*** Opening Given records ***

Lemma wp_wakeup_step H c me s qs n s' :
  length (procs (k_pt s)) = NPROC → (n < NPROC)%nat → p_lock n ∉ H →
  cur_proc (k_lk s) = me → length qs = MLFQ_LEVELS →
  (∀ i r, procs (k_pt s) !! i = Some r → level_ok r ∧ (i ∈ concat qs → p_state r ≠ SLEEPING)) →
  wake_inv H c me s qs (seq 0 n) s' →
  wpk ((let* me := myproc in
        if decide (me = Some n) then ret tt else
        acquire (p_lock n) ;;
        let* r := proc_at n in
        when (bool_decide (p_state r = SLEEPING) && bool_decide (p_chan r = c)) (
          wr n p_state RUNNABLE ;; enqueue n) ;;
        release (p_lock n)) s')
    (λ _, wake_inv H c me s qs (seq 0 (S n))).
Proof.
  intros Hlen Hn HnH Hme Hql Hps (k & t & -> & Hk & Hfr & Hrep & Hrest & Hcore).
  destruct (lookup_lt_is_Some_2 (procs (k_pt s)) n) as [r Hr]; [lia|].
  destruct (Hps _ _ Hr) as [Hlv Hnq].
  pose proof (Hcore n) as Hcn. rewrite Hr in Hcn. simpl in Hcn.
  rewrite decide_False in Hcn by (rewrite elem_of_seq; lia).
  destruct (procs t !! n) as [r'|] eqn:Hr'; [|done]. apply (inj Some) in Hcn.
  assert (Hst : p_state r' = p_state r) by apply (f_equal p_state Hcn).
  assert (Hch : p_chan r' = p_chan r) by apply (f_equal p_chan Hcn).
  assert (Hlv' : p_queue_level r' = p_queue_level r) by apply (f_equal p_queue_level Hcn).
  assert (Hlt : (n < length (procs t))%nat) by (by eapply lookup_lt_Some).
  assert (Hmem : ∀ i, i ∈ seq 0 (S n) ↔ i = n ∨ i ∈ seq 0 n) by (intros i; rewrite !elem_of_seq; lia).
  assert (Hkeep : ∀ i, i ≠ n → core <$> procs t !! i =
    (λ r, core (if decide (i ∈ seq 0 (S n)) then wake_proc c me i r else r)) <$> procs (k_pt s) !! i).
  { intros i Hne. rewrite Hcore. destruct (procs (k_pt s) !! i); simpl; [|done].
    repeat case_decide; try done; exfalso; naive_solver. }
  assert (Hqs : wake_queues c me (procs (k_pt s)) qs (seq 0 (S n)) =
    if wakes c me n r then enq (procs (k_pt s)) (wake_queues c me (procs (k_pt s)) qs (seq 0 n)) n
    else wake_queues c me (procs (k_pt s)) qs (seq 0 n)).
  { unfold wake_queues. rewrite seq_S, foldl_snoc. simpl. by rewrite Hr. }
  (* the case in which the process is left alone *)
  assert (Hsame : wakes c me n r = false → ∀ k2, lockinv H k2 → lk_frame (k_lk s) k2 →
    wake_inv H c me s qs (seq 0 (S n)) (s <| k_lk := k2 |> <| k_pt := t |>)).
  { intros Hw k2 Hk2 Hfr2. exists k2, t. split_and!; [done|done|done|by rewrite Hqs, Hw|done|].
    intros i. destruct (decide (i = n)) as [->|Hne]; [|by apply Hkeep].
    rewrite Hr', Hr. simpl. rewrite decide_True by (by apply Hmem; left).
    unfold wake_proc. by rewrite Hw, Hcn. }
  apply wp_bind. eapply wp_myproc; [done|]. intros k0 Hk0 Hfr0. simpl.
  rewrite (cur_proc_frame _ _ Hfr), Hme.
  destruct (decide (me = Some n)) as [Hmn|Hmn].
  { apply wp_done, Hsame; [|done|by etrans]. unfold wakes.
    rewrite (bool_decide_eq_true_2 (me = Some n)) by done. by rewrite andb_false_r. }
  apply wp_bind. eapply wp_acquire; [done|done|]. intros k1 Hk1 Hfr1. simpl.
  apply wp_bind. eapply wp_proc_at; [done|]. apply wp_bind. unfold when.
  rewrite Hst, Hch. destruct (_ && _) eqn:Hw.
  - assert (Hw' : wakes c me n r = true) by (unfold wakes; by rewrite Hw, bool_decide_eq_false_2).
    apply andb_true_iff in Hw as [Hsl _]. apply bool_decide_eq_true_1 in Hsl.
    set (qs' := wake_queues c me (procs (k_pt s)) qs (seq 0 n)) in *.
    destruct (qs_level qs' r) as (lvl & q & Hl & Hq); [by unfold qs'; rewrite wake_queues_length|done|].
    apply wp_bind. eapply wp_upd_proc; [done|]. simpl.
    eapply (wp_enqueue _ _ _ _ n (r' <| p_state := RUNNABLE |>) lvl q qs'); simpl.
    + by eapply qrep_upd_proc.
    + by rewrite list_lookup_insert_eq.
    + by rewrite Hlv'.
    + done.
    + intros [Hin|[Hin _]]%wake_queues_elem; [by apply Hnq in Hin|].
      apply elem_of_seq in Hin. lia.
    + intros t2 Hrep2 [Hc2 Hrest2]. simpl in Hc2.
      eapply wp_release_add; [exact Hk1|done|]. intros k2 Hk2 Hfr2.
      exists k2, t2. split_and!; [done|done|by do 3 etrans| |by etrans|].
      * rewrite Hqs, Hw'. by erewrite enq_eq by done.
      * intros i. rewrite <- list_lookup_fmap, Hc2, list_fmap_insert.
        destruct (decide (i = n)) as [->|Hne].
        -- rewrite list_lookup_insert_eq by (by rewrite length_fmap). rewrite Hr. simpl.
           rewrite decide_True by (by apply Hmem; left). unfold wake_proc. rewrite Hw'.
           f_equal. change ((core r') <| p_state := RUNNABLE |> = (core r) <| p_state := RUNNABLE |>).
           by rewrite Hcn.
        -- rewrite list_lookup_insert_ne, list_lookup_fmap by done. by apply Hkeep.
  - apply wp_done. simpl. eapply wp_release_add; [exact Hk1|done|]. intros k2 Hk2 Hfr2.
    apply Hsame; [|done|by do 3 etrans]. unfold wakes. by rewrite Hw.
Qed.

(** [wakeup c] makes exactly the other processes that sleep on [c] runnable
    and appends them, in table order, to the queues of their levels. *)
Lemma wp_wakeup H c s qs (Q : unit → kstate → Prop) :
  length (procs (k_pt s)) = NPROC → lockinv H (k_lk s) → (∀ i, p_lock i ∉ H) →
  qrep (k_pt s) qs →
  (∀ i r, procs (k_pt s) !! i = Some r → level_ok r ∧ (i ∈ concat qs → p_state r ≠ SLEEPING)) →
  (∀ s', wake_inv H c (cur_proc (k_lk s)) s qs all_procs s' → Q tt s') →
  wpk (wakeup c s) Q.
Proof.
  intros Hlen HH Hpl Hrep Hps HQ. unfold wakeup.
  eapply wp_mono; [|apply (wp_for_each _ _ _ all_procs _ (wake_inv H c (cur_proc (k_lk s)) s qs))].
  - intros [] s'. apply HQ.
  - exists (k_lk s), (k_pt s). split_and!; [by destruct s|done|done|done|done|].
    intros i. destruct (procs (k_pt s) !! i) as [r|]; [|done].
    change (Some (core r) = Some (core (if decide (i ∈ []) then wake_proc c (cur_proc (k_lk s)) i r else r))).
    by rewrite decide_False by set_solver.
  - intros dn p rst s' Heq Hinv. apply seq_middle in Heq as [-> Hlt]. rewrite <- seq_S.
    apply wp_wakeup_step; try done. apply Hrep.
Qed.

(** the effect of [kkill] on its victim *)
Definition kill_proc (r : proc) : proc :=
  let r := r <| p_killed := 1 |> in
  if decide (p_state r = SLEEPING) then r <| p_state := RUNNABLE |> else r.

(** [kkill pid] marks the first process with that pid, makes it runnable if
    it sleeps, and touches no queue. *)
Lemma wp_kkill H pid s (Q : Z → kstate → Prop) :
  length (procs (k_pt s)) = NPROC → lockinv H (k_lk s) → (∀ i, p_lock i ∉ H) →
  (∀ k, lockinv H k → lk_frame (k_lk s) k →
     match list_find (λ r, p_pid r = pid) (procs (k_pt s)) with
     | Some (i, r) => Q 0 (s <| k_lk := k |> <| k_pt ::= λ t, t <| procs ::= <[i := kill_proc r]> |> |>)
     | None => Q (-1) (s <| k_lk := k |>)
     end) →
  wpk (kkill pid s) Q.
Proof.
  intros Hlen HH Hpl HQ. unfold kkill. apply wp_bind.
  apply (wp_for_find _ _ _ _ _ (λ l s', ∃ k, s' = s <| k_lk := k |> ∧ lockinv H k ∧ lk_frame (k_lk s) k ∧
    ∀ i r, i ∈ l → procs (k_pt s) !! i = Some r → p_pid r ≠ pid)).
  - exists (k_lk s). split_and!; [by destruct s|done|done|set_solver].
  - intros dn p rst s' Heq (k & -> & Hk & Hfr & Hbefore).
    apply seq_middle in Heq as [-> Hlt].
    destruct (lookup_lt_is_Some_2 (procs (k_pt s)) p) as [r Hr]; [lia|].
    assert (Hpr : (p < length (procs (k_pt s)))%nat) by (by eapply lookup_lt_Some).
    apply wp_bind. eapply wp_acquire; [done|done|]. intros k1 Hk1 Hfr1.
    apply wp_bind. eapply wp_rd; [done|]. destruct (Z.eqb_spec (p_pid r) pid) as [Hpid|Hpid].
    + assert (Hfind : list_find (λ r, p_pid r = pid) (procs (k_pt s)) = Some (p, r)).
      { apply list_find_Some. split_and!; [done|done|]. intros j y Hj Hjp.
        eapply Hbefore; [|done]. apply elem_of_seq. lia. }
      rewrite Hfind in HQ. apply wp_bind. eapply wp_upd_proc; [done|].
      apply wp_bind. eapply wp_rd; [by simpl; rewrite list_lookup_insert_eq|]. simpl.
      apply wp_bind. unfold when. unfold kill_proc in HQ. case_bool_decide as Hs.
      * eapply wp_upd_proc; [by simpl; rewrite list_lookup_insert_eq|].
        apply wp_bind. eapply wp_release_add; [exact Hk1|done|]. intros k2 Hk2 Hfr2. apply wp_done, wp_done.
        specialize (HQ k2 Hk2 ltac:(lk_frames)). simpl in HQ. rewrite decide_True in HQ by done.
        unfold upd, set_procs. simpl. unfold upd, set_k_pt. simpl. rewrite list_insert_insert_eq. exact HQ.
      * apply wp_done, wp_bind. eapply wp_release_add; [exact Hk1|done|]. intros k2 Hk2 Hfr2. apply wp_done, wp_done.
        specialize (HQ k2 Hk2 ltac:(lk_frames)). simpl in HQ. by rewrite decide_False in HQ by done.
    + apply wp_bind. eapply wp_release_add; [exact Hk1|done|]. intros k2 Hk2 Hfr2. apply wp_done.
      exists k2. split_and!; [done|done|lk_frames|].
      intros i ri [Hi|Hi]%elem_of_app Hri; [by eapply Hbefore|].
      apply list_elem_of_singleton in Hi as ->. by simplify_eq.
  - intros s' (k & -> & Hk & Hfr & Hall). apply wp_done. specialize (HQ k Hk Hfr).
    destruct (list_find _ _) as [[i r]|] eqn:Hf; [|done].
    apply list_find_Some in Hf as (Hi & Hpid & _). exfalso. eapply Hall; [|done|done].
    apply elem_of_seq. apply lookup_lt_Some in Hi. lia.
Qed.

Lemma wp_killed H p r s (Q : Z → kstate → Prop) :
  procs (k_pt s) !! p = Some r → lockinv H (k_lk s) → p_lock p ∉ H →
  (∀ k, lockinv H k → lk_frame (k_lk s) k → Q (p_killed r) (s <| k_lk := k |>)) →
  wpk (killed p s) Q.
Proof.
  intros Hr HH Hn HQ. unfold killed. apply wp_bind. eapply wp_acquire; [done|done|].
  intros k Hk Hfr. apply wp_bind. eapply wp_rd; [done|].
  apply wp_bind. eapply wp_release_add; [exact Hk|done|]. intros k1 Hk1 Hfr1.
  apply wp_done, HQ; [done|lk_frames].
Qed.

Lemma wp_setkilled H p r s (Q : unit → kstate → Prop) :
  procs (k_pt s) !! p = Some r → lockinv H (k_lk s) → p_lock p ∉ H →
  (∀ k, lockinv H k → lk_frame (k_lk s) k →
     Q tt (s <| k_lk := k |> <| k_pt ::= λ t, t <| procs ::= <[p := r <| p_killed := 1 |>]> |> |>)) →
  wpk (setkilled p s) Q.
Proof.
  intros Hr HH Hn HQ. unfold setkilled. apply wp_bind. eapply wp_acquire; [done|done|].
  intros k Hk Hfr. apply wp_bind. eapply wp_upd_proc; [done|].
  eapply wp_release_add; [exact Hk|done|]. intros k1 Hk1 Hfr1. apply HQ; [done|lk_frames].
Qed.
End effects.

*** Closing Given records ***

About this exercise :: Take exactly the lines from the one containing "simpl in Hc2." through the one containing "rewrite decide_True by (by apply Hmem; left). unfold" in the data above, and output them with nothing added.

Answer to the problem ::
    + intros t2 Hrep2 [Hc2 Hrest2]. simpl in Hc2.
      eapply wp_release_add; [exact Hk1|done|]. intros k2 Hk2 Hfr2.
      exists k2, t2. split_and!; [done|done|by do 3 etrans| |by etrans|].
      * rewrite Hqs, Hw'. by erewrite enq_eq by done.
      * intros i. rewrite <- list_lookup_fmap, Hc2, list_fmap_insert.
        destruct (decide (i = n)) as [->|Hne].
        -- rewrite list_lookup_insert_eq by (by rewrite length_fmap). rewrite Hr. simpl.
           rewrite decide_True by (by apply Hmem; left). unfold wake_proc. rewrite Hw'.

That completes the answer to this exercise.